Monsieur le Président, 

Chers collègues, 

Je remercie nos collègues du groupe Synergies qui s’associent à cette intervention.

Cette délibération, peut-être l’une des plus symboliques de ce Conseil, témoigne de votre volonté d’avancer sur la question du coût du logement en hypercentre.

Elle nous oppose, avec vous, et nous pose de nombreuses interrogations. 

Pourquoi ? Parce que ce dispositif que vous souhaitez expérimenter sur Lyon et Villeurbanne, c’est un peu l’arbre qui cache la forêt, si je puis dire.

Et pour l’illustrer, utilisons l’image de la baguette de pain et de son prix.

Imaginons que demain nous régulions ardemment le prix de la baguette de pain dans une commune: on encadre son prix, certes, mais l’on commence de facto aussi à réguler le prix de la farine, du sel, de la levure, … On commence à vouloir contrôler de façon plus poussée le temps de travail du boulanger, les normes qui accompagnent le travail de la profession, le matériel qu’il faut utiliser, … 

En somme, on régule tout, on réglemente le plus possible, sans se poser trop de questions et surtout sans apporter de réponses.

Et puis, quelques temps après, on se rend compte que les habitants vont aller acheter leur baguette de pain dans la commune voisine, car il y a plus de choix, de diversité de pain… Et que les boulangers de la commune en font de même, en allant s’installer ailleurs, car ailleurs ils ont la liberté d’exercer leur travail et leur amour du métier.

Si l’on en revient à l’encadrement des loyers, nous nous interrogeons à plusieurs titres :  

D’une part, le faible impact du dispositif sur les prix de l’immobilier : en août 2020, l’observatoire des loyers de l’agglomération parisienne annonçait une augmentation des loyers d’1,8% entre 2018 et 2019, malgré le dispositif d’encadrement des loyers, augmentation supérieure à celle Lyon sans encadrement

A Lille, 2nde métropole où le dispositif est expérimenté, les loyers sont en moyenne plus chers qu’à Lyon et l’inflation des prix se poursuit, l’encadrement n’y peut rien car les Lillois comme les Lyonnais manquent de logement en hyper centre

Qu’attendez-vous de mieux à Lyon qu’à Lille ou à Paris ? 

Par ailleurs, c’est le choix d’un outil unique au détriment des autres qui nous pose question : mettre en place l’encadrement des loyers sur 2 des 59 communes de la Métropole ne suffira pas à répondre à l’ensemble des défis auxquels nous faisons face en matière de logement. 
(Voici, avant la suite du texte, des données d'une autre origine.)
Lemma execDelete_spec (tx tx1 : DBTX T) stmt m rows :
  GetSchema tx (del_table stmt) = (tx1, Ok schema) → means (d_kv tx) m → Rep schema m rows →
  plannable (del_cond stmt) → decided schema (del_cond stmt) rows →
  ∃ tx' m', execDelete tx stmt =
      (tx', Ok (Z.of_nat (length (filter (fun r => matching schema (del_cond stmt) r = true) rows)))) ∧
    means (d_kv tx') m' ∧ Rep schema m' (filter (fun r => matching schema (del_cond stmt) r = false) rows) ∧ frame schema m m'.
Proof.
  intros Eg Hm HR Hp Hd. unfold execDelete. rewrite Eg, bindS_Ok. rewrite <- (GetSchema_kv _ _ _ _ Eg) in Hm.
  destruct (delete_matching m rows (del_cond stmt) HR Hp Hd true (delete_row schema) (d_kv tx1)) as (t' & m' & E & Hm' & HR' & HF).
  - intros st row t Ed. unfold delete_row. by rewrite Ed, bindS_Ok.
  - done.
  - unfold for_match. rewrite E, bindS_Ok. eexists _, m'. split; [done|]. done.
Qed.

Lemma execUpdate_spec (tx tx1 : DBTX T) stmt m rows new :
  GetSchema tx (upd_tbl stmt) = (tx1, Ok schema) → means (d_kv tx) m → Rep schema m rows →
  plannable (upd_cond stmt) → decided schema (upd_cond stmt) rows → Forall (fun a => lits_ok (as_expr a)) (upd_value stmt) →
  (∀ row, row ∈ rows → matching schema (upd_cond stmt) row = true → assigned (upd_value stmt) row = Ok (new row)) →
  ∃ tx' m', execUpdate tx stmt =
      (tx', Ok (Z.of_nat (length (filter (fun r => new r ≠ r) (filter (fun r => matching schema (upd_cond stmt) r = true) rows))))) ∧
    means (d_kv tx') m' ∧ Rep schema m' (map (fun r => if matching schema (upd_cond stmt) r then new r else r) rows) ∧ frame schema m m'.
Proof.
  intros Eg Hm HR Hp Hd Hl Hnew. unfold execUpdate. rewrite Eg, bindS_Ok. rewrite <- (GetSchema_kv _ _ _ _ Eg) in Hm.
  destruct (update_matching m rows (upd_cond stmt) HR Hp Hd (upd_value stmt) Hl new Hnew (d_kv tx1) Hm) as (t' & m' & E & Hm' & HR' & HF).
  unfold for_match. rewrite E, bindS_Ok. eexists _, m'. split; [done|]. done.
Qed.

Lemma insert_types values : Forall cell_ok values →
  row_ok schema values ↔ length (sc_Cols schema) = length values ∧
    existsb (fun '(col, cell) => negb (bool_decide (col_Type col = c_type cell))) (zip (sc_Cols schema) values) = false.
Proof.
  unfold row_ok. generalize (sc_Cols schema). induction values as [|v values IH]; intros cols Hv.
  - split; [by inversion 1|]. intros [Hl _]. destruct cols; [constructor|done].
  - apply Forall_cons in Hv as [Hc Hv]. destruct cols as [|col cols]; [split; [by inversion 1|by intros []]|].
    rewrite Forall2_cons, (IH cols Hv). cbn [length zip zip_with existsb]. rewrite orb_false_iff, negb_false_iff, bool_decide_eq_true.
    split; [intros ((_ & Ht) & Hl & He)|intros (Hl & Ht & He)]; split_and!; auto.
Qed.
Cet outil, c’est la face immergée d’un iceberg. 

Nous ne sommes pas opposés par idéologie : d’ailleurs, si cela fonctionne d’ici 2 ou 3 ans, nous nous en réjouirons. 
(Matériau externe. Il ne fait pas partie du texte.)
(* ===== verification/DB.v ===== *)
(** * The database: the methods of [DB] in db/table.go

    A [DB] is a store with tables on top.  Its methods start a transaction of
    the store, run an operation of Table.v in it and commit or abort it.  A
    transaction is named by its place in the heap of the store; the result of a
    SELECT owns its transaction until it is closed. *)

From Stdlib Require Import ZArith Lia.
From Stdlib.Strings Require Import Byte.
From stdpp Require Import base list numbers.
From S2P Require Import Prelude GoLib SortedSeq SortedKV SortedArray Merge SortedFile KVIterators Metadata KV KVCompact.
From S2P Require Import Cell Row Sql Planner Parser TxKV TxInstance Table.

Open Scope Z_scope.

(** ** Statements in a transaction *)

Section tx.
Context `{Rops : RangeOps It} `{Tops : TxOps T It} {SJ : SchemaJson}.

(** [(tx *DBTX) ExecStmt]: the statement runs in a nested transaction, which the
    result of a SELECT keeps. *)
Definition tx_ExecStmt (tx : DBTX T) (s : stmt) : DBTX T * res (SQLResult * option (DBTX T)) :=
  let (inner, r) := execStmt (dbtx_NewTX tx) s in
  match r with
  | Ok r =>
      match sr_cursor r with
      | None =>
          let (kv, c) := t_Commit (d_kv tx) (d_kv inner) in
          let! (tx, _u) := (set_kv tx kv, c) in (tx, Ok (r, None))
      | Some _ => (tx, Ok (r, Some inner))
      end
  | Err e => (tx, Err e)
  | Panic s => (tx, Panic s)
  | OutOfFuel => (tx, OutOfFuel)
  end.

Definition tx_Query (tx : DBTX T) (statement : bytes) : DBTX T * res (SQLResult * option (DBTX T)) :=
  let! (tx, s) := (tx, ParseStmt statement) in tx_ExecStmt tx s.

(** The fields [Close] leaves in a result. *)
Definition closed_result (r : SQLResult (T := T) (It := It)) : SQLResult (T := T) (It := It) :=
  MkResult (sr_cols r) None (sr_affected r) (sr_err r) true.

End tx.

Section db.
Context `{Bloom} `{MetaJson} {SJ : SchemaJson}.

Definition Result : Type := SQLResult (T := KVTX) (It := RangedKVIter TXIter).

(** ** Rows *)

(** A new transaction, an operation on it, and [abortOrCommit]. *)
Definition db_op (kv : KV) (f : KVTX → KVTX * res bool) : KV * res bool :=
  let! (kv, p) := (kv, NewTX kv) in
  let (kv, id) := (p : KV * nat) in
  let (kv, r) := with_tx kv id f in
  abortOrCommit kv id r.

Definition db_Insert (kv : KV) (schema : Schema) (row : Row) : KV * res bool :=
  db_op kv (fun tx => update tx schema row ModeInsert).
Definition db_Upsert (kv : KV) (schema : Schema) (row : Row) : KV * res bool :=
  db_op kv (fun tx => update tx schema row ModeUpsert).
Definition db_Update (kv : KV) (schema : Schema) (row : Row) : KV * res bool :=
  db_op kv (fun tx => update tx schema row ModeUpdate).
Definition db_Delete (kv : KV) (schema : Schema) (row : Row) : KV * res bool :=
  db_op kv (fun tx => delete tx schema row).

(** A read in a transaction of its own, aborted in the end. *)
Definition db_read {A} (kv : KV) (f : KVTX → KVTX * res A) : KV * res A :=
  let! (kv, p) := (kv, NewTX kv) in
  let (kv, id) := (p : KV * nat) in
  let (kv, r) := with_tx kv id f in
  let! (kv, kv') := (kv, abortTX kv id) in
  (kv', r).

Definition db_Select (kv : KV) (schema : Schema) (row : Row) : KV * res (bool * Row) :=
  db_read kv (fun tx => (tx, Select tx schema row)).

Definition db_GetSchema (kv : KV) (table : bytes) : KV * res Schema :=
  db_read kv (fun tx => let (tx, r) := GetSchema (MkDBTX tx []) table in (d_kv tx, r)).

(** ** Statements *)

(** [execStmtOwned] for a transaction of the store. *)
Definition execStmtOwned (kv : KV) (id : nat) (s : stmt) : KV * res (Result * option nat) :=
  let (kv, r) := with_tx kv id (fun tx => let (tx, r) := execStmt (MkDBTX tx []) s in (d_kv tx, r)) in
  match r with
  | Ok r =>
      match sr_cursor r with
      | None => let! (kv, _u) := applyTXSync kv id in (kv, Ok (r, None))
      | Some _ => (kv, Ok (r, Some id))
      end
  | Err e => let! (kv, kv') := (kv, abortTX kv id) in (kv', Err e)
  | Panic s => (kv, Panic s)
  | OutOfFuel => (kv, OutOfFuel)
  end.

Definition db_ExecStmt (kv : KV) (s : stmt) : KV * res (Result * option nat) :=
  let! (kv, p) := (kv, NewTX kv) in
  let (kv, id) := (p : KV * nat) in
  execStmtOwned kv id s.

Definition db_Query (kv : KV) (statement : bytes) : KV * res (Result * option nat) :=
  let! (kv, s) := (kv, ParseStmt statement) in db_ExecStmt kv s.

(** [Close] of a result and the transaction it owns. *)
Definition sr_Close (kv : KV) (r : Result * option nat) : KV * (Result * option nat) * res unit :=
  let (r, tx) := r in
  if sr_closed r then (kv, (r, tx), Ok tt) else
  let r' := (closed_result r, None) in
  match tx with
  | None => (kv, r', Ok tt)
  | Some id =>
      match sr_err r with
      | Some _ => match abortTX kv id with
          | Ok kv' => (kv', r', Ok tt)
          | Err e => (kv, r', Err e)
          | Panic s => (kv, r', Panic s)
          | OutOfFuel => (kv, r', OutOfFuel)
          end
      | None => let (kv', c) := applyTXSync kv id in (kv', r', c)
      end
  end.

(** ** Life cycle *)

Definition db_Open (opts : KVOptions) (d : disk) : res KV := kv_Open opts d.
Definition db_Close (kv : KV) : res KV := kv_Close kv.

End db.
Mais, de manière empirique, en regardant ce qu’il se passe ailleurs, on voit que cela ne fonctionnera pas. 

Par ailleurs, par rigueur intellectuelle, si l’on prend les bons chiffres, et non pas ceux qui vous arrangent comme mélanger les chiffres de deux observatoires, on constate que le marché locatif est beaucoup moins évolutif que le marché de l’achat immobilier sur le temps long à Lyon.
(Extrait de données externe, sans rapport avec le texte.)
(** ** In a transaction *)

Section tx.
Context {T It : Type} {Rops : RangeOps It} {Tops : TxOps T It} {TL : TxLaws T It}.
Context {SJ : SchemaJson} {SL : SchemaJsonLaws}.
Context (t : T) (m : list ent) (Hm : means t m).

(** A statement starts with an empty cache. *)
Let tx : DBTX T := MkDBTX t [].

Lemma find_schema schema rows : TableRep m schema rows → ∃ tx1, GetSchema tx (sc_Table schema) = (tx1, Ok schema).
Proof.
  intros [T1 _ _ _ (v & Hv & Hu)]. pose proof (proj2 (Validate_iff schema) (ts_ok _ T1)) as Hval.
  pose proof (GetSchema_stored tx m _ v schema Hm eq_refl Hv Hu Hval) as E.
  destruct (GetSchema tx (sc_Table schema)) as [tx1 r]. cbn in E. subst. by exists tx1.
Qed.

Lemma rows_refine schema rows s rows' n : TableRep m schema rows → row_step schema rows s rows' n →
  ∃ tx' m', execStmt tx s = (tx', Ok (affected_result n)) ∧ means (d_kv tx') m' ∧ Rep schema m' rows' ∧ frame schema m m'.
Proof.
  intros HT Hs. pose proof HT as [T1 T2 T3 T4 T5]. destruct (find_schema _ _ HT) as (tx1 & Eg).
  destruct Hs as [st He Hr Hf|st He Hr Hf|st new He Hp Hd Hl Ha|st He Hp Hd]; cbn [execStmt].
  - rewrite <- He in Eg. pose proof (execInsert_spec schema T1 tx tx1 st m rows Eg Hm T4) as Hi.
    rewrite bool_decide_true in Hi by done. destruct Hi as (tx' & m' & E & Hi); [by eapply row_cells_ok|].
    rewrite bool_decide_true in E, Hi by done. exists tx', m'. by rewrite E, bindS_Ok.
  - rewrite <- He in Eg. pose proof (execInsert_spec schema T1 tx tx1 st m rows Eg Hm T4) as Hi.
    rewrite bool_decide_true in Hi by done. destruct Hi as (tx' & m' & E & Hi); [by eapply row_cells_ok|].
    rewrite bool_decide_false in E, Hi by done. exists tx', m'. by rewrite E, bindS_Ok.
  - rewrite <- He in Eg. destruct (execUpdate_spec schema T1 T2 tx tx1 st m rows new Eg Hm T4 Hp Hd Hl Ha) as (tx' & m' & E & Hi).
    exists tx', m'. by rewrite E, bindS_Ok.
  - rewrite <- He in Eg. destruct (execDelete_spec schema T1 T2 tx tx1 st m rows Eg Hm T4 Hp Hd) as (tx' & m' & E & Hi).
    exists tx', m'. by rewrite E, bindS_Ok.
Qed.

Context (db : database) (HD : DbRep m db).

Lemma stmt_refines s db' n : sql_step db s db' n →
  ∃ tx' m', execStmt tx s = (tx', Ok (affected_result n)) ∧ means (d_kv tx') m' ∧ DbRep m' db'.
Proof.
  intros Hs. destruct Hs as [db0 st schema [C1 C2 C3 C4 C5] Hnew|db1 schema rows db2 st He|db1 schema rows db2 s rows' n Hr].
  - destruct (db_free _ _ HD _ C5 Hnew) as [Hk Ho]. pose proof (created_schema _ _ C1 C2) as Hts.
    assert (sc_Table schema = ct_table st) as Et by (by destruct C1 as (_ & (idx & _ & ->) & _)).
    destruct (create_spec tx m st schema Hm eq_refl Hk C1 C3 (name_ok_start _ C5)) as (tx' & m' & E & Hm' & HR & Hoth & Hst).
    { intros k [rest ->]. rewrite Et. apply Ho. }
    cbn [execStmt]. rewrite E, bindS_Ok. exists tx', m'. split; [done|]. split; [done|].
    rewrite <- Et in *. by apply (db_add_table m).
  - assert (TableRep m schema rows) as HT by (apply (db_tables _ _ HD), elem_of_app; right; by left).
    destruct (find_schema _ _ HT) as (tx1 & Eg). rewrite <- He in Eg. pose proof HT as [T1 T2 T3 T4 T5].
    destruct (drop_spec tx tx1 m st schema rows Eg Hm T1 T2 (name_ok_start _ T3) T4) as (tx' & m' & E & Hm' & Hg & Hoth & Hk & _).
    cbn [execStmt]. rewrite E, bindS_Ok. exists tx', m'. split; [done|]. split; [done|].
    rewrite He in *. by apply (db_drop_table m _ _ schema rows).
  - assert (TableRep m schema rows) as HT by (apply (db_tables _ _ HD), elem_of_app; right; by left).
    destruct (rows_refine _ _ _ _ _ HT Hr) as (tx' & m' & E & Hm' & HR & HF).
    exists tx', m'. split; [done|]. split; [done|]. by apply (db_set_rows m _ _ _ rows).
Qed.

Lemma stmt_errors s e : sql_error db s e → ∃ tx', execStmt tx s = (tx', Err e) ∧ d_kv tx' = t.
Proof.
  intros Hs. destruct Hs as [s Hn Hnot Hc|st Hin|schema rows st Hin He Hc Hr].
  - destruct (db_free _ _ HD _ Hn Hnot) as [Hk _]. pose proof (GetSchema_missing tx m _ Hm eq_refl Hk) as E.
    exists tx. split; [|done]. destruct s; cbn [execStmt target] in *; try done;
      unfold execDropTable, execSelect, execInsert, execUpdate, execDelete; by rewrite E.
  - destruct (names_elem _ _ Hin) as (schema & rows & Hin' & Ht).
    destruct (find_schema _ _ (db_tables _ _ HD _ _ Hin')) as (tx1 & E). rewrite Ht in E.
    exists tx1. cbn [execStmt]. unfold execCreateTable. rewrite E. split; [done|]. by apply (GetSchema_kv _ _ _ _ E).
  - pose proof (db_tables _ _ HD _ _ Hin) as HT. destruct (find_schema _ _ HT) as (tx1 & E). rewrite <- He in E.
    pose proof (execInsert_spec schema (tr_schema _ _ _ HT) tx tx1 st m rows E Hm (tr_rows _ _ _ HT) Hc) as Hi.
    rewrite bool_decide_false in Hi by done. exists tx1. cbn [execStmt]. rewrite Hi. split; [done|].
    by apply (GetSchema_kv _ _ _ _ E).
Qed.

(** A SELECT opens a cursor that yields the answer. *)
Lemma select_refines schema rows st proj cols : (schema, rows) ∈ db → selects schema rows st proj cols →
  ∃ tx' r r' out, execStmt tx (SSelect st) = (tx', Ok r) ∧ d_kv tx' = t ∧ sr_cols r = cols ∧ sr_cursor r ≠ None ∧
    sr_closed r = false ∧ Rows r = Ok (r', (out, None)) ∧ select_answer schema rows st proj out.
Proof.
  intros Hin [S1 S2 S3 S4 S5 S6]. pose proof (db_tables _ _ HD _ _ Hin) as HT. pose proof HT as [T1 T2 T3 T4 T5].
  destruct (find_schema _ _ HT) as (tx1 & Eg). rewrite <- S1 in Eg. pose proof (GetSchema_kv _ _ _ _ Eg) as Ek.
  destruct (select_rows schema T1 T2 t m rows Hm T4 st proj cols S2 S3 S4 S5 S6) as (plan & it & l & r' & i & desc & E1 & E2 & Hl & Ho & E3).
  cbn [execStmt]. unfold execSelect. rewrite Eg, bindS_Ok, S2, bindS_Ok, E1, bindS_Ok, Ek. cbn [d_kv tx]. rewrite E2, bindS_Ok.
  eexists tx1, _, r', _. split; [done|]. split; [done|]. split; [done|]. split; [done|]. split; [done|]. split; [exact E3|].
  exists l, i, desc. done.
Qed.

End tx.

(** ** In the store *)

Section store.
Context `{BL : BloomLaws} `{MetaJson} {SJ : SchemaJson} {SL : SchemaJsonLaws}.

(** The entries that are committed. *)
Definition committed_view (init : list ent) (commits : list (list ent)) : list ent :=
  lives (state_at init commits (length commits)).

(** An open store whose committed entries hold the database [db]. *)
Record db_state (kv : KV) (init : list ent) (commits : list (list ent)) (db : database) : Prop := {
  ds_inv : inv kv init commits;
  ds_refs : refs_ok kv;
  ds_open : kv_closed kv = false;
  ds_rep : DbRep (committed_view init commits) db;
}.

Lemma view_commit init commits u : committed_view init (commits ++ [u]) = shown u (state_at init commits (length commits)).
Proof.
  unfold committed_view, shown. rewrite length_app. cbn [length].
  replace (length commits + 1)%nat with (S (length commits)) by lia. by rewrite state_at_snoc.
Qed.

Section op.
Context (kv : KV) (init : list ent) (commits : list (list ent)) (db : database) (Hs : db_state kv init commits db).

(** The laws for a transaction of the store. *)
Definition store_laws (tx0 : KVTX) : TxLaws KVTX (RangedKVIter TXIter) := tx_laws tx0 (state_at init commits (length commits)).

Lemma work_means kv1 id tx0 : at_work kv init commits kv1 id tx0 [] → tx_updates tx0 = arr_empty →
  means (TxLaws := store_laws tx0) tx0 (committed_view init commits).
Proof.
  intros Hw Hu. apply (tx_means_reads init commits tx0 (length commits) []); [apply (i_init _ _ _ _ (ds_inv _ _ _ _ Hs))|apply Hw|done|constructor].
Qed.

(** The transaction after the operation is the one of the heap with new writes. *)
Lemma work_after kv1 id tx0 tx' m' : at_work kv init commits kv1 id tx0 [] → means (TxLaws := store_laws tx0) tx' m' →
  ∃ u, tx' = set_updates tx0 (arr_of u) ∧ m' = shown u (state_at init commits (length commits)) ∧
    at_work kv init commits (set_txs kv1 (<[id := tx']> (kv_txs kv1))) id tx0 u.
Proof.
  intros Hw (u & -> & Hr & ->). exists u. split; [done|]. split; [done|]. eapply at_work_write; [done|apply Hr].
Qed.

(** Commit of the writes [u]: the log decides, and what it refuses changes
    nothing. *)
Lemma work_commit kv1 id tx0 u db' : at_work kv init commits kv1 id tx0 u →
  DbRep (shown u (state_at init commits (length commits))) db' → Z.of_nat (length commits) < 2 ^ 64 - 1 →
  ∃ kv2, applyTXSync kv1 id = (kv2, log_result kv u) ∧
    match log_result kv u with
    | Ok _ => ∃ commits', db_state kv2 init commits' db' ∧ (length commits' ≤ S (length commits))%nat
    | _ => db_state kv2 init commits db
    end.
Proof.
  intros Hw HD Hlen. destruct (at_work_commit _ _ _ _ _ _ _ Hw Hlen) as (kv2 & r & E & Hi & Hr & Ho & ->).
  exists kv2. split; [done|]. unfold log_result in *. destruct (decide (u = [])) as [->|Hne].
  - exists commits. split; [by split|lia].
  - destruct (snd (updateLog (kv_log kv) (arr_of u))) as [[]| | |]; cbn [committed] in Hi; [|split; try done; apply Hs..].
    exists (commits ++ [u]). rewrite length_app. cbn. split; [|lia]. split; [by destruct u|done|done|by rewrite view_commit].
Qed.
C’est pour cela qu’il faut agir, comme nous l’avions proposé durant la campagne, sur plusieurs plans : 

D’abord sur la production, avec une augmentation significative de la construction de logements et nous attendons vos orientations en la matière, durant la campagne et après la campagne, Monsieur le Président vous vous étiez engagé auprès des professionnels du bâtiment à libérer les permis de construire, on constate surtout une mise à l’arrêt des projets, des retards dans la mise en œuvre de décisions que la précédente majorité avait acté.

Ensuite sur la diversification des produits proposés, avec une meilleure répartition des trois types de logements sociaux, avec l’OFS pour la création de logements abordables et enfin avec les bailleurs qui proposent des logements intermédiaires, 20 à 30% moins chers que les prix du marché, ciblant ainsi les jeunes actifs de la classe moyenne, les agents de l’Etat, des collectivités territoriales et d’autres profils qui ne peuvent pas bénéficier d’un logement social et qui n’ont pas les moyens d’acheter ou de louer un appartement du parc privé en plein cœur de Lyon.

Enfin, en plafonnant, comme nous avions commencé à le faire (Gratte-Ciel, Dardilly, Confluence, Gerland …), et comme nous proposions de l’amplifier, le prix de vente des logements neufs dans les opérations d’aménagement pour tenir compte de l’effort de la Métropole sur le foncier.

Il est écrit dans votre délibération: « les seuls outils actuellement mobilisables sur ce parc étant l’encadrement des loyers et l’expérimentation proposée par l’État ». Ceci est faux !

Ça n’est qu’en mobilisant une série de leviers que nous parviendrons à répondre aux besoins de logement abordable exprimés par nos concitoyens et que nous construirons un marché du logement équilibré dans la Métropole de Lyon.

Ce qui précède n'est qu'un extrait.